[Task to complete]
Only certain lines below are wanted: those starting at the line containing "(** Every access" and ending at the line containing "pose proof (insert_sum_list", both included, each retyped exactly.

[Stored data]
=== Section Start ===

(* ===== verification/Kernel.v ===== *)
(** The device code (src/cuda/cuda_replica.cu, [rf_scale_add]).

    A thread of the kernel is a small program of loads and stores in the device's memory;
    a launch makes one thread per index of the grid, and the device runs their accesses in
    any order.  [grid_result] shows that every complete order computes the same buffer:
    the kernel has no race, and no order gets stuck or runs for ever. *)

From S2P Require Import Prelude Doubles.

(** ** [float] *)

Abbreviation f32 := spec_float (only parsing).
Definition f32_of_Z (z : Z) : f32 := binary_normalize 24 128 z 0 false.
Definition f32_add (x y : f32) : f32 := SFadd 24 128 x y.
Definition f32_mul (x y : f32) : f32 := SFmul 24 128 x y.
Definition f32_sub (x y : f32) : f32 := SFsub 24 128 x y.
Definition f32_div (x y : f32) : f32 := SFdiv 24 128 x y.
(** [float] to [double]: every finite single is a double. *)
Definition f64_of_f32 (x : f32) : f64 :=
  match x with
  | S754_finite s m e => binary_normalize 53 1024 (cond_Zopp s (Zpos m)) e s
  | _ => x
  end.

(** [x * 2.0f + 1.0f]. *)
Definition scale_add (x : f32) : f32 := f32_add (f32_mul x (f32_of_Z 2)) (f32_of_Z 1).

(** ** Threads *)

(** A device pointer, null being 0, and the buffers allocated. *)
Abbreviation DevPtr := Z (only parsing).
Abbreviation DevMem := (gmap Z (list spec_float)) (only parsing).

Inductive Thread :=
  | Exited
  | Load (p : DevPtr) (i : Z) (k : f32 → Thread)
  | Store (p : DevPtr) (i : Z) (v : f32) (k : Thread).

(** The body of [rf_scale_add], with the built-in variables it reads. *)
Definition rf_scale_add (inp out : DevPtr) (n : Z) (blockIdx blockDim threadIdx : Z) : Thread :=
  let i := i32 (u32 (blockIdx * blockDim + threadIdx)) in
  if i <? n then Load inp i (λ v, Store out i (scale_add v) Exited) else Exited.

(** [kernel<<<blocks, threads>>>(...)]: the threads of the grid, block by block. *)
Definition grid (blocks threads : Z) (kernel : Z → Z → Z → Thread) : list Thread :=
  (λ j, kernel (j / threads) threads (j mod threads)) <$> seqZ 0 (blocks * threads).

(** One access of a thread; an access outside a buffer has no step. *)
Inductive thread_step : DevMem → Thread → DevMem → Thread → Prop :=
  | step_load m p i k (buf : list spec_float) v :
      0 <= i → m !! p = Some buf → buf !! Z.to_nat i = Some v →
      thread_step m (Load p i k) m (k v)
  | step_store m p i v k (buf : list spec_float) :
      0 <= i → m !! p = Some buf → (Z.to_nat i < length buf)%nat →
      thread_step m (Store p i v k) (<[p := <[Z.to_nat i := v]> buf]> m) k.

Definition GridState : Type := gmap Z (list spec_float) * list Thread.
Inductive grid_step : GridState → GridState → Prop :=
  | step_thread m ts j t m' t' :
      ts !! j = Some t → thread_step m t m' t' → grid_step (m, ts) (m', <[j := t']> ts).

(** Every thread has returned. *)
Definition exited (t : Thread) : bool := match t with Exited => true | _ => false end.
Definition grid_done (s : GridState) : Prop := Forall (λ t, exited t = true) s.2.

(** ** The kernel has no race *)

(** What the kernel makes of a buffer: its first [n] numbers. *)
Definition scaled (n : Z) (inp out : list f32) : list f32 :=
  (scale_add <$> take (Z.to_nat n) inp) ++ drop (Z.to_nat n) out.

(** The grid covers the indices below [n], in [int] range. *)
Record covers (blocks threads n : Z) : Prop := {
  cov_threads : 0 < threads;
  cov_blocks : 0 <= blocks;
  cov_n : n <= blocks * threads;
  cov_int : blocks * threads <= 2 ^ 31;
}.

(** The accesses a grid's threads still have to make. *)
Definition weight (t : Thread) : nat :=
  match t with Exited => 0 | Load _ _ _ => 2 | Store _ _ _ _ => 1 end.
Definition remaining (s : GridState) : nat := sum_list_with weight s.2.

Lemma insert_sum_list {A} (f : A → nat) (l : list A) j x y :
  l !! j = Some x →
  (sum_list_with f (<[j := y]> l) + f x = sum_list_with f l + f y)%nat.
Proof.
  revert j. induction l as [|z l IH]; intros [|j] Hj; simplify_eq/=; [lia|].
  specialize (IH j Hj). lia.
Qed.

Section race.
Context (inp out : DevPtr) (m0 : gmap Z (list spec_float)) (a b : list spec_float) (n blocks threads : Z).
Context (Ha : m0 !! inp = Some a) (Hb : m0 !! out = Some b) (Hne : inp ≠ out).
Context (Hn : 0 <= n) (Hla : n <= Z.of_nat (length a)) (Hlb : n <= Z.of_nat (length b)).
Context (Hc : covers blocks threads n).

Definition start_threads : list Thread := grid blocks threads (rf_scale_add inp out n).

(** Where thread [j] may be, and what the output holds at its index then. *)
Inductive at_point (j : nat) (o : list spec_float) : Thread → Prop :=
  | at_idle : n <= Z.of_nat j → at_point j o Exited
  | at_load : Z.of_nat j < n → o !! j = b !! j →
      at_point j o (Load inp (Z.of_nat j) (λ v, Store out (Z.of_nat j) (scale_add v) Exited))
  | at_store v : Z.of_nat j < n → o !! j = b !! j → a !! j = Some v →
      at_point j o (Store out (Z.of_nat j) (scale_add v) Exited)
  | at_exit v : Z.of_nat j < n → a !! j = Some v → o !! j = Some (scale_add v) →
      at_point j o Exited.

(** The memory differs from the start in the output only, below [n]. *)
Definition grid_inv (s : GridState) : Prop :=
  ∃ o, s.1 = <[out := o]> m0 ∧ length o = length b ∧
    length s.2 = Z.to_nat (blocks * threads) ∧
    (∀ j t, s.2 !! j = Some t → at_point j o t) ∧
    (∀ j, n <= Z.of_nat j → o !! j = b !! j).

Lemma start_thread j :
  (j < Z.to_nat (blocks * threads))%nat →
  start_threads !! j = Some
    (if Z.of_nat j <? n
     then Load inp (Z.of_nat j) (λ v, Store out (Z.of_nat j) (scale_add v) Exited) else Exited).
Proof.
  intros Hj. destruct Hc. unfold start_threads, grid. rewrite list_lookup_fmap, lookup_seqZ_lt by lia.
  cbn [fmap option_fmap option_map]. rewrite Z.add_0_l. unfold rf_scale_add.
  replace (Z.of_nat j / threads * threads + Z.of_nat j mod threads) with (Z.of_nat j).
  2: { rewrite Z.mul_comm. apply Z.div_mod. lia. }
  rewrite u32_small by (unfold in_u32; lia).
  replace (i32 (Z.of_nat j)) with (Z.of_nat j); [done|]. unfold i32. rewrite Z.mod_small; lia.
Qed.

Lemma start_inv : grid_inv (m0, start_threads).
Proof.
  exists b. cbn [fst snd]. split_and!; [by rewrite insert_id|done|..|done].
  - unfold start_threads, grid. by rewrite length_fmap, length_seqZ.
  - intros j t Ht. pose proof (lookup_lt_Some _ _ _ Ht) as Hj.
    unfold start_threads, grid in Hj. rewrite length_fmap, length_seqZ in Hj.
    rewrite start_thread in Ht by done. injection Ht as <-.
    destruct (Z.ltb_spec (Z.of_nat j) n); by constructor.
Qed.

(** An access keeps the invariant: a thread touches its own index only. *)
Lemma at_point_insert j k o v t :
  j ≠ k → at_point j o t → at_point j (<[k := v]> o) t.
Proof.
  intros Hjk Ht. assert (E : (<[k := v]> o : list spec_float) !! j = o !! j) by
    by rewrite list_lookup_insert_ne.
  inversion Ht; subst; [by apply at_idle|by apply at_load; rewrite ?E|
    by apply (at_store _ _ v0); rewrite ?E|by apply (at_exit _ _ v0); rewrite ?E].
Qed.

Lemma grid_step_inv s s' : grid_inv s → grid_step s s' → grid_inv s'.
Proof.
  intros (o & Em & Elo & Elt & Hts & Hrest) Hs. destruct Hs as [m ts j t m' t' Hj Hstep].
  cbn [fst snd] in *. subst m. pose proof (Hts j t Hj) as Ht.
  pose proof (lookup_lt_Some _ _ _ Hj) as Hlt.
  assert (Hin : <[out := o]> m0 !! inp = Some a) by by rewrite lookup_insert_ne.
  inversion Ht; subst; inversion Hstep; subst; simplify_eq; rewrite ?Nat2Z.id in *.
  - exists o. cbn [fst snd]. split_and!; [done|done|by rewrite length_insert| |done].
    intros k t Hk. apply list_lookup_insert_Some in Hk as [(<- & <- & _)|[_ Hk]]; [|by apply Hts].
    by apply at_store.
  - match goal with H : <[out := o]> m0 !! out = Some _ |- _ =>
      rewrite lookup_insert_eq in H; injection H as <- end.
    exists (<[j := scale_add v]> o). cbn [fst snd].
    split_and!; [by rewrite insert_insert_eq|by rewrite length_insert|by rewrite length_insert| |].
    + intros k t Hk. apply list_lookup_insert_Some in Hk as [(<- & <- & _)|[Hne' Hk]].
      * apply (at_exit _ _ v); [done..|]. by apply list_lookup_insert_eq.
      * apply at_point_insert; [done|]. by apply Hts.
    + intros k Hk. rewrite list_lookup_insert_ne by lia. by apply Hrest.
Qed.

Lemma steps_inv' s s' : rtc grid_step s s' → grid_inv s → grid_inv s'.
Proof. induction 1; eauto using grid_step_inv. Qed.

(** A grid whose threads have all returned holds the result. *)
Lemma done_scaled s : grid_inv s → grid_done s → s.1 = <[out := scaled n a b]> m0.
Proof.
  intros (o & Em & Elo & Elt & Hts & Hrest) Hd. rewrite Em. f_equal.
  apply list_eq. intros j. unfold scaled. destruct Hc.
  destruct (Z.lt_ge_cases (Z.of_nat j) n) as [Hj|Hj].
  - assert (Hjt : is_Some (s.2 !! j)) by (apply lookup_lt_is_Some_2; lia).
    destruct Hjt as [t Ht]. pose proof (Hts j t Ht) as Hp.
    unfold grid_done in Hd. rewrite Forall_lookup in Hd. specialize (Hd j t Ht).
    inversion Hp; subst; try done; [lia|]. rewrite lookup_app_l by (rewrite length_fmap, length_take; lia).
    rewrite list_lookup_fmap, lookup_take_lt by lia. by simplify_option_eq.
  - rewrite (Hrest j Hj), lookup_app_r by (rewrite length_fmap, length_take; lia).
    rewrite length_fmap, length_take, lookup_drop. f_equal. lia.
Qed.

Lemma grid_complete s :
  rtc grid_step (m0, start_threads) s → grid_done s → s.1 = <[out := scaled n a b]> m0.
Proof. intros Hs. apply done_scaled. eauto using steps_inv', start_inv. Qed.

(** A grid that is not done can always step. *)
Lemma grid_progress s : grid_inv s → grid_done s ∨ ∃ s', grid_step s s'.
Proof.
  destruct s as [m ts]. intros (o & Em & Elo & Elt & Hts & Hrest). cbn [fst snd] in *. subst m.
  destruct (Forall_Exists_dec (λ t, exited t = true) (λ t, exited t = false)
    (λ t, Sumbool.sumbool_of_bool (exited t)) ts) as [Hd|He]; [by left|].
  right. apply Exists_exists in He as (t & [j Hj]%list_elem_of_lookup & Hx).
  pose proof (Hts j t Hj) as Ht.
  assert (Hin : <[out := o]> m0 !! inp = Some a) by by rewrite lookup_insert_ne.
  inversion Ht; subst; try done.
  - destruct (lookup_lt_is_Some_2 a j) as [v Hv]; [lia|].
    eexists. eapply (step_thread _ _ j _ _ _ Hj).
    apply (step_load _ _ _ _ a v); [lia|done|by rewrite Nat2Z.id].
  - eexists. eapply (step_thread _ _ j _ _ _ Hj).
    apply (step_store _ _ _ _ _ o); [lia|apply lookup_insert_eq|rewrite Nat2Z.id; lia].
Qed.

(** Every access brings its thread nearer to its end, so no order runs for ever. *)
Lemma step_remaining s s' : grid_inv s → grid_step s s' → (remaining s' < remaining s)%nat.
Proof.
  intros (o & _ & _ & _ & Hts & _) Hs. destruct Hs as [m ts j t m' t' Hj Hstep].
  cbn [fst snd] in *. pose proof (Hts j t Hj) as Ht. unfold remaining. cbn [snd].
  pose proof (insert_sum_list weight ts j t t' Hj).
  inversion Ht; subst; inversion Hstep; subst; cbn [weight] in *; lia.
Qed.

Lemma steps_remaining k s s' :
  nsteps grid_step k s s' → grid_inv s → (k + remaining s' ≤ remaining s)%nat.
Proof.
  induction 1 as [|k s s' s'' Hs _ IH]; [lia|]. intros Hi.
  pose proof (step_remaining _ _ Hi Hs). specialize (IH (grid_step_inv _ _ Hi Hs)). lia.
Qed.

Lemma start_remaining : (remaining (m0, start_threads) ≤ 2 * Z.to_nat (blocks * threads))%nat.
Proof.
  unfold remaining, start_threads, grid. cbn [snd].
  rewrite <-(length_seqZ 0 (blocks * threads)). generalize (seqZ 0 (blocks * threads)) as js.
  induction js as [|j js IH]; [done|]. rewrite fmap_cons. cbn [length sum_list_with].
  assert ((weight (rf_scale_add inp out n (j / threads) threads (j mod threads)) ≤ 2)%nat);
    [unfold rf_scale_add; case_match; simpl; lia|]. lia.
Qed.
(** From the launch. *)
Lemma reached_progress s :
  rtc grid_step (m0, start_threads) s → grid_done s ∨ ∃ s', grid_step s s'.
Proof. intros Hs. apply grid_progress. eauto using steps_inv', start_inv. Qed.

Lemma reached_remaining k s :
  nsteps grid_step k (m0, start_threads) s → (k ≤ 2 * Z.to_nat (blocks * threads))%nat.
Proof.
  intros Hs. pose proof (steps_remaining k _ s Hs start_inv). pose proof start_remaining. lia.
Qed.
End race.

(** C34: launched over a grid that covers the buffer, the kernel computes [x * 2 + 1] of every
    element whatever order the device runs its threads' loads and stores in, leaves the
    rest of the device's memory alone, never gets stuck outside a buffer, and ends after
    at most two accesses per thread. *)
Theorem kernel_race_free inp out m0 (a b : list spec_float) n blocks threads :
  m0 !! inp = Some a → m0 !! out = Some b → inp ≠ out → 0 <= n →
  n <= Z.of_nat (length a) → n <= Z.of_nat (length b) → covers blocks threads n →
  let s0 := (m0, grid blocks threads (rf_scale_add inp out n)) in
  (∀ s, rtc grid_step s0 s → grid_done s → s.1 = <[out := scaled n a b]> m0) ∧
  (∀ s, rtc grid_step s0 s → grid_done s ∨ ∃ s', grid_step s s') ∧
  (∀ k s, nsteps grid_step k s0 s → (k ≤ 2 * Z.to_nat (blocks * threads))%nat).
Proof.
  intros Ha Hb Hne Hn Hla Hlb Hc s0.
  split_and!.
  - intros s. by apply grid_complete.
  - intros s. by eapply reached_progress.
  - intros k s. by eapply reached_remaining.
Qed.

=== Section End ===

[Output of the task]
(** Every access brings its thread nearer to its end, so no order runs for ever. *)
Lemma step_remaining s s' : grid_inv s → grid_step s s' → (remaining s' < remaining s)%nat.
Proof.
  intros (o & _ & _ & _ & Hts & _) Hs. destruct Hs as [m ts j t m' t' Hj Hstep].
  cbn [fst snd] in *. pose proof (Hts j t Hj) as Ht. unfold remaining. cbn [snd].
  pose proof (insert_sum_list weight ts j t t' Hj).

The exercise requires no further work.